**Task item**
Output nothing but the lines from the first line of the entries to the line with "Z.of_nat k <= 31 ->", inclusive, exactly as they read.

Supplied entries: Begin

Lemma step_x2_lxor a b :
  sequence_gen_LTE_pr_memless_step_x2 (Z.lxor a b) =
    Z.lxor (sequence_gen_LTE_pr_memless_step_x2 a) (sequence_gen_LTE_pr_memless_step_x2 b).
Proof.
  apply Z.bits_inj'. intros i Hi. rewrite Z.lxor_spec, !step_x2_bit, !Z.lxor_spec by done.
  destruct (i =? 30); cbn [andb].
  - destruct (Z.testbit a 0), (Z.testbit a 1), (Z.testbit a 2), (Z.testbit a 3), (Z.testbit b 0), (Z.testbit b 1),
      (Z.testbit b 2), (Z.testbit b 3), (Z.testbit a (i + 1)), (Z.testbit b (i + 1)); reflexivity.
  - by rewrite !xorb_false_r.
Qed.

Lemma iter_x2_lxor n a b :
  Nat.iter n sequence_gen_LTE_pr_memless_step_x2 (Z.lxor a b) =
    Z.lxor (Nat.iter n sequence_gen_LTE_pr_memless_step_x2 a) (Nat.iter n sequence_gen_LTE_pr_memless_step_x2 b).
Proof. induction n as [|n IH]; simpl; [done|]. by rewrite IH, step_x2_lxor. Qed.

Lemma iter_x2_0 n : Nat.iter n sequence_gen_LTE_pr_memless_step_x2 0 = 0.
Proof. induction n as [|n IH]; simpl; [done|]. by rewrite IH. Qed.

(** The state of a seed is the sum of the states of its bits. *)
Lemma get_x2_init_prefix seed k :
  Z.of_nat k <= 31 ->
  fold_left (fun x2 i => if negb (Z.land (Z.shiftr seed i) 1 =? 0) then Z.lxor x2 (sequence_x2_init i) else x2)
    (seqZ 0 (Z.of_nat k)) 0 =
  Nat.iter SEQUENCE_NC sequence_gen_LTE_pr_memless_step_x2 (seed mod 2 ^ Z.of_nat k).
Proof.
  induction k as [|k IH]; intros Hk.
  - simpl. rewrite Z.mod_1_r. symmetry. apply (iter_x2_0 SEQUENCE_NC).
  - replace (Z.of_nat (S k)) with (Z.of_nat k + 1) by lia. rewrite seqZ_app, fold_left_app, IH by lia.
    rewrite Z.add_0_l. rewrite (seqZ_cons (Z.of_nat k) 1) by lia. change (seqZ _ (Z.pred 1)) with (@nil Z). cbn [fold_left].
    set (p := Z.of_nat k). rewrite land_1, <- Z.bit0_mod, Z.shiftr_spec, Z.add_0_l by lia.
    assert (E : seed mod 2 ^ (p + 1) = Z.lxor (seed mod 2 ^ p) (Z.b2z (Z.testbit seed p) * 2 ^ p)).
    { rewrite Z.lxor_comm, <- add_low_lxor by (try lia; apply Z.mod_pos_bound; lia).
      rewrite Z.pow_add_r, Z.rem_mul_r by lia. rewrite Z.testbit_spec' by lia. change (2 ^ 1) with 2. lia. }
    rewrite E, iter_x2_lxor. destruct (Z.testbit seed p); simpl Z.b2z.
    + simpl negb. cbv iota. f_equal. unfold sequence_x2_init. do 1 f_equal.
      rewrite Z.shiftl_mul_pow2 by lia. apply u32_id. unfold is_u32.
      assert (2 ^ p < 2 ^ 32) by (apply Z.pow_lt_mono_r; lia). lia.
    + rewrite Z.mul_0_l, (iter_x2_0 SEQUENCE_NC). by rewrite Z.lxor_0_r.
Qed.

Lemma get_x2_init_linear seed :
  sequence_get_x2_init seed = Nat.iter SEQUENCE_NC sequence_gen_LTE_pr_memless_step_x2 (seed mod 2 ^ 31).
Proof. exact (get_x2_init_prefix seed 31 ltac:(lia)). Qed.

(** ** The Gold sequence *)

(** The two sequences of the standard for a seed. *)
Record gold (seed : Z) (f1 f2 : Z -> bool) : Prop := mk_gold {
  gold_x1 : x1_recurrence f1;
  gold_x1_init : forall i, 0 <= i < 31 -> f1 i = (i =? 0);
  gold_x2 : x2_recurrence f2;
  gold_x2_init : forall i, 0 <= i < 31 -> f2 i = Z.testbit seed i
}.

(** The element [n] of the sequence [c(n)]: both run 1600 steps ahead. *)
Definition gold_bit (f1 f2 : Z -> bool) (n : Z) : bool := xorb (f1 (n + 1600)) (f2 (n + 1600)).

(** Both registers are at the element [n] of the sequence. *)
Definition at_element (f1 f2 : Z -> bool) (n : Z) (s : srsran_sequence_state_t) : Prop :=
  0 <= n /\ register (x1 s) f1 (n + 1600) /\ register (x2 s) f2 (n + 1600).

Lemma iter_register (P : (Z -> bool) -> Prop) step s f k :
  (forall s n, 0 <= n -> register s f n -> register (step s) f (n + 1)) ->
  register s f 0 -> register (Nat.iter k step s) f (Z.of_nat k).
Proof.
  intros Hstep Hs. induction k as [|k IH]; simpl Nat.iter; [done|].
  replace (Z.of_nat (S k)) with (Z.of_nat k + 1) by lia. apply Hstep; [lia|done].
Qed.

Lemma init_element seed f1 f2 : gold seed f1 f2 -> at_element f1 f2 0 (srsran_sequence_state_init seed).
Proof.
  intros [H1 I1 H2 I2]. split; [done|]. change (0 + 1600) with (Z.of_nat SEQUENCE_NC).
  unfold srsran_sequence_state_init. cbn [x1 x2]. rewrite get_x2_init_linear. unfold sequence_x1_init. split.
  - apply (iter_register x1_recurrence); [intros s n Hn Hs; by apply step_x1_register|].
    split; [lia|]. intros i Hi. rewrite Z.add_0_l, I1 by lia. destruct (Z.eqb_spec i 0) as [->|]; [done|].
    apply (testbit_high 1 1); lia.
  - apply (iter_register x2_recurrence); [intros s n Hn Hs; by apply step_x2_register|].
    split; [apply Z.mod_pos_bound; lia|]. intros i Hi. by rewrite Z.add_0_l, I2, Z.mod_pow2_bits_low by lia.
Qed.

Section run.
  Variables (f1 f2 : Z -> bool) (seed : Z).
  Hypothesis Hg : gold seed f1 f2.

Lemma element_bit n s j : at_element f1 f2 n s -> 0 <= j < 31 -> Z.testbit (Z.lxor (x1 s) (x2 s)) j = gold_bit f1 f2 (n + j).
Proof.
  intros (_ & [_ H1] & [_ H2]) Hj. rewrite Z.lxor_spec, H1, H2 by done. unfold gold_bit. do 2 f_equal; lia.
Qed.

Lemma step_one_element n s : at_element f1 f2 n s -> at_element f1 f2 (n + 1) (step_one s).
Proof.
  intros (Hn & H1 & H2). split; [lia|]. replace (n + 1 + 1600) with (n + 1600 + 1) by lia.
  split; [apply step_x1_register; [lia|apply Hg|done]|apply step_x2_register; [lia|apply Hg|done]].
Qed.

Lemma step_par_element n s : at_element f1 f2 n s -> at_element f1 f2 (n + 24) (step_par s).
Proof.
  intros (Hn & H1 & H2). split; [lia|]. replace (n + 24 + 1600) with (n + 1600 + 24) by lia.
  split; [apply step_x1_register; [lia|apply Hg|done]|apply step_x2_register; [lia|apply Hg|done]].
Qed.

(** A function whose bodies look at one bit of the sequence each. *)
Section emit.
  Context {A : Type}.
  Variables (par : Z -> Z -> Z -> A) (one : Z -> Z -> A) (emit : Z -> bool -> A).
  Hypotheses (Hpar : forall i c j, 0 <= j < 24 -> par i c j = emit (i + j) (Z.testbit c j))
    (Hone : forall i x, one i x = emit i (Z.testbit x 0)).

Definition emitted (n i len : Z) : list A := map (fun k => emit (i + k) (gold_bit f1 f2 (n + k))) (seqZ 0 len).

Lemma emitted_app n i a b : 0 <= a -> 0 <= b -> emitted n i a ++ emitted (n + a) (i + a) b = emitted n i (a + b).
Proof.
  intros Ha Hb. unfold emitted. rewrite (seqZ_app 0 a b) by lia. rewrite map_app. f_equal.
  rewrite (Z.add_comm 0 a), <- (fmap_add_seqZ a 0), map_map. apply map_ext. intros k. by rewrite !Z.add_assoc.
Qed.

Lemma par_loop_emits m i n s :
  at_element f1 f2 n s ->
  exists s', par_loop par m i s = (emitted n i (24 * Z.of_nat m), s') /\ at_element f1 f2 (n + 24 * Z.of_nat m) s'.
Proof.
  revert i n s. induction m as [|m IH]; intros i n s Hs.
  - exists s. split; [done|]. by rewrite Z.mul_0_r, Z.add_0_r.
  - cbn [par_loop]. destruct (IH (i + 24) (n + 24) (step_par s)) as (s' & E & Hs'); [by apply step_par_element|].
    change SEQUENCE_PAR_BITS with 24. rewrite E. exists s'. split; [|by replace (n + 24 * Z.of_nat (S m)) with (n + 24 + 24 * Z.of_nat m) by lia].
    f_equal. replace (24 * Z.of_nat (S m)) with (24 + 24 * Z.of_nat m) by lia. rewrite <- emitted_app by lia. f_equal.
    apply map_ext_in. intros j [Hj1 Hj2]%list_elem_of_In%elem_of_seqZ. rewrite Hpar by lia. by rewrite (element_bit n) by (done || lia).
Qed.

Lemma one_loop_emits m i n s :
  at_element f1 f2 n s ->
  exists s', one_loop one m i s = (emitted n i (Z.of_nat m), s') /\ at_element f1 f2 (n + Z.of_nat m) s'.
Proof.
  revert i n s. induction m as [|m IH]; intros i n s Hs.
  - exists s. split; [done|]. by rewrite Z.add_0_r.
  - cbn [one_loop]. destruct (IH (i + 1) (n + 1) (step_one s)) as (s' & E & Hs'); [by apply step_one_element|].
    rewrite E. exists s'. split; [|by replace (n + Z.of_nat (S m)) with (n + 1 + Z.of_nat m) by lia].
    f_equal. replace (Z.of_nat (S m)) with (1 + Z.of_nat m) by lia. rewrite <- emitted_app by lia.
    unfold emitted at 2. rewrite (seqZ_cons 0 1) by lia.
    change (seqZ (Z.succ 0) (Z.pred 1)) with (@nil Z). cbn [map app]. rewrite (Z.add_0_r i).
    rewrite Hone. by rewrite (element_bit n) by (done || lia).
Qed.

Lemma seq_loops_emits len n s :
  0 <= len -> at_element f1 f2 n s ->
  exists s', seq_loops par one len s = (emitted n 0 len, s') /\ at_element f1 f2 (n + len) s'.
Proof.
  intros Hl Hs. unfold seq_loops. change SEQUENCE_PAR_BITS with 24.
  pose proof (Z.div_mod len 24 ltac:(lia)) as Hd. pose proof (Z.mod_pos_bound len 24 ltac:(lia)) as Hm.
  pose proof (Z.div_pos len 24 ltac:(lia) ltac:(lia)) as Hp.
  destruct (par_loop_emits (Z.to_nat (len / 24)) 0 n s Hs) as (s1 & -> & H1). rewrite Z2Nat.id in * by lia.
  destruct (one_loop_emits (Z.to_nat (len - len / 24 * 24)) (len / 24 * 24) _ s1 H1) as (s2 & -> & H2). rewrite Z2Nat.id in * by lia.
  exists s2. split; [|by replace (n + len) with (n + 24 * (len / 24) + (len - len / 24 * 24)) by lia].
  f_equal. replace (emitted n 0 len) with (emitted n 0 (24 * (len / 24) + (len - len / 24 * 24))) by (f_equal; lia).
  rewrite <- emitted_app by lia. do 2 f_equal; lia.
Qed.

Supplied entries: End

**Solution**
Lemma step_x2_lxor a b :
  sequence_gen_LTE_pr_memless_step_x2 (Z.lxor a b) =
    Z.lxor (sequence_gen_LTE_pr_memless_step_x2 a) (sequence_gen_LTE_pr_memless_step_x2 b).
Proof.
  apply Z.bits_inj'. intros i Hi. rewrite Z.lxor_spec, !step_x2_bit, !Z.lxor_spec by done.
  destruct (i =? 30); cbn [andb].
  - destruct (Z.testbit a 0), (Z.testbit a 1), (Z.testbit a 2), (Z.testbit a 3), (Z.testbit b 0), (Z.testbit b 1),
      (Z.testbit b 2), (Z.testbit b 3), (Z.testbit a (i + 1)), (Z.testbit b (i + 1)); reflexivity.
  - by rewrite !xorb_false_r.
Qed.

Lemma iter_x2_lxor n a b :
  Nat.iter n sequence_gen_LTE_pr_memless_step_x2 (Z.lxor a b) =
    Z.lxor (Nat.iter n sequence_gen_LTE_pr_memless_step_x2 a) (Nat.iter n sequence_gen_LTE_pr_memless_step_x2 b).
Proof. induction n as [|n IH]; simpl; [done|]. by rewrite IH, step_x2_lxor. Qed.

Lemma iter_x2_0 n : Nat.iter n sequence_gen_LTE_pr_memless_step_x2 0 = 0.
Proof. induction n as [|n IH]; simpl; [done|]. by rewrite IH. Qed.

(** The state of a seed is the sum of the states of its bits. *)
Lemma get_x2_init_prefix seed k :
  Z.of_nat k <= 31 ->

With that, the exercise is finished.